Perhaps they do, but they don't overwhelm the hospital system in so doing. Part of our issue is that we don't want to throw the vulnerable under the bus. But part is that the number of people requiring treatment could rapidly exceed hospital capacity, and then even those who might be expected to recover with support (like Boris Johnson) wouldn't be treated and would die.

We have many types of treatment on hold, which is shitty, but if the hospital was literally full because of covid and the ambulance service overwhelmed and you had a stroke, heart attack, car accident - then what?

A healthy 40 year old may be a low risk for covid, but if we allow it to run unchecked then, in the absence of the option of hospital/oxygen treatment your risk might be a bit more, in the absence of being able to be hospitalised when you have a car accident or develop appendicitis your risk from covid increases a bit more again.

Also, viral load is significant in determining outcomes, regardless of age. In a country where covid is endemic and unchecked there's greater potential to be exposed to more of the virus, and thus increasing risk of a more serious case.

You say 'part of the issue is that we don't want to throw the vulnerable under the bus.'

For some children, school is the only opportunity they have for adult contact outside of an abusive family. Closing schools and denying those children all adult contact, including contact with their own aunts/uncles and grandparents and parents of their friends, is amounts to 'throwing vulnerable people under the bus.'

For many people with dementia, the only thing that keeps them going is seeing family members who understand them and who give them more personal care than care home staff can give. There is evidence that a large number of dementia deaths were not directly due to covid but due to people with dementia giving up due to confusion and depression when their loved ones were prevented from visiting them. That amounts to 'throwing vulnerable people under the bus' in my mind.

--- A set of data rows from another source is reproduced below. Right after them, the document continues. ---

(** The time zone database: the UTC offset (microseconds) that the zone
    [key] assigns to a wall-clock reading. *)
Class TzDatabase : Type := { zone_utcoffset : string → Z → Z }.

Definition utcoffset `{TzDatabase} (z : tzinfo) (w : Z) : Z :=
  match z with
  | FixedOffset o => o
  | ZoneInfo key => zone_utcoffset key w
  end.

(** [a < b] on datetimes.  Two naive values compare by wall clock; two aware
    values with the same [tzinfo] compare by wall clock, otherwise by UTC
    instant; a naive and an aware value do not compare. *)
Definition datetime_lt `{TzDatabase} (a b : datetime) : Exc bool :=
  match tz a, tz b with
  | None, None => Ok (wall a <? wall b)
  | Some za, Some zb =>
      if decide (za = zb) then Ok (wall a <? wall b)
      else Ok (wall a - utcoffset za (wall a) <? wall b - utcoffset zb (wall b))
  | _, _ => Raise TypeError
  end.

(** [a < b] where either side may be [None], as for [TeeTime.from_time]:
    [None] supports no ordering at all. *)
Definition optional_datetime_lt `{TzDatabase} (a b : option datetime) : Exc bool :=
  match a, b with
  | Some x, Some y => datetime_lt x y
  | _, _ => Raise TypeError
  end.

(** [dt.astimezone(timezone.utc)] for an aware [dt]. *)
Definition astimezone_utc `{TzDatabase} (dt : datetime) : datetime :=
  match tz dt with
  | Some z => {| wall := wall dt - utcoffset z (wall dt); tz := Some (FixedOffset 0) |}
  | None => dt
  end.

Definition microseconds_per_day : Z := 86400000000.

(** [datetime.combine(d, t)], [d] a day number and [t] a time of day in
    microseconds; the result is naive. *)
Definition datetime_combine (d t : Z) : datetime :=
  {| wall := d * microseconds_per_day + t; tz := None |}.

(** [dt.date()] as a day number. *)
Definition datetime_date (dt : datetime) : Z := wall dt / microseconds_per_day.

(** [time.min] and [time(23, 59, 59)] *)
Definition time_min : Z := 0.
Definition time_23_59_59 : Z := ((23 * 60 + 59) * 60 + 59) * 1000000.

(** A datetime whose [tzinfo] is absent or a fixed offset. *)
Definition fixed_offset (dt : datetime) : Prop :=
  match tz dt with
  | Some (ZoneInfo _) => False
  | _ => True
  end.

(** ** The domain model: models/teetime.py and models/course.py *)

(** [decimal.Decimal]: coefficient and exponent. *)
Record decimal : Type := { coefficient : Z; exponent : Z }.

Module Money.
Record t : Type := {
  amount : option decimal;
  currency : option string;
  formatted : option string
}.
End Money.

Module TeeTimeCourse.
Record t : Type := {
  id : Z;
  uuid : string;
  name : string;
  club_name : option string
}.
End TeeTimeCourse.

Module TeeTimeCategory.
Record t : Type := {
  id : option Z;
  name : option string;
  uuid : option string;
  description : option string;
  color : option string;
  is_use_same_name : option bool;
  custom_name : option string;
  custom_description : option string;
  display : option string;
  tee_time_bookable : option bool
}.
End TeeTimeCategory.

Module Space.
Record t : Type := {
  id : option Z;
  uuid : option string;
  name : option string
}.
End Space.

Module TeeTime.
Record t : Type := {
  id : option Z;
  uuid : string;
  from_time : option datetime;
  to_time : option datetime;
  interval : option Z;
  available_slots : option Z;
  max_slots : option Z;
  price : option Money.t;
  price_per_extra_player : option Z;
  notes : option string;
  is_prime_time : bool;
  category : option TeeTimeCategory.t;
  space : option Space.t;
  course : option TeeTimeCourse.t;
  created_at : option datetime;
  updated_at : option datetime;
  players : option Z
}.

(** The assignment [tt.course = c] (pydantic does not validate
    assignments unless asked to). *)
Definition set_course (tt : t) (c : option TeeTimeCourse.t) : t :=
  {| id := id tt; uuid := uuid tt; from_time := from_time tt;
     to_time := to_time tt; interval := interval tt;
     available_slots := available_slots tt; max_slots := max_slots tt;
     price := price tt; price_per_extra_player := price_per_extra_player tt;
     notes := notes tt; is_prime_time := is_prime_time tt;
     category := category tt; space := space tt; course := c;
     created_at := created_at tt; updated_at := updated_at tt;
     players := players tt |}.
End TeeTime.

The people most likely to suffer from lockdown are the people who were already struggling pre-lockdown - people on benefits and low wages, people in abusive relationships, people with substance abuse problems. There won't be money available to help those people as the economy will be so ruined. That amounts to 'throwing people under the bus' in my mind.

There are many many other examples - people with mental health issues being denied the face to face care they need, elderly people with zero contact with other human beings for months on end.

Covid isn't the only risk out there. And yet so many people seem to be acting as if it is and they are totally ignoring the suffering and death that is occurring as a result of those actions.

BigChocFrenzy · 02/08/2020 15:32

Sweden's central bank has predicted about the same hit to 2020 GDP as its neighbours and Germany.

Sweden has had the benefit of kids staying in school and people having had the option to go out to pubs and shops all the time,
civil liberties were hardly touched

all of which is a great deal more than nothing

but they have suffered > 5 x more deaths than these countries, with about the same GDP hit

imo, that is actually "acceptable" for countries with v low population density, so I'd be v surprised if any Scandi / Nordic countries lock down again - or even see cases rise to where this is considered

whereas lockdown was a necessity for densely populated countries like Italy and the UK

However, with all scientists have since learned about how Covid transmits & propogates,
all that doctors have learned about treatment,
and now that public health authorities & governments have learned how vital test, track, trace & isolate are

...... countries now have a good chance of keeping down infections & deaths with targeted measures,
instead of the blunt instrument of full lockdown

GrumpiestOldWoman · 02/08/2020 15:33

You say 'part of the issue is that we don't want to throw the vulnerable under the bus.'

Yes because it's part of the issue, and only part if it.

You make a good point about children, but if covid runs unchecked then how are we meant to keep enough staff in school every day to teach them, even those who don't become life-threateningly ill will need some time off to recover?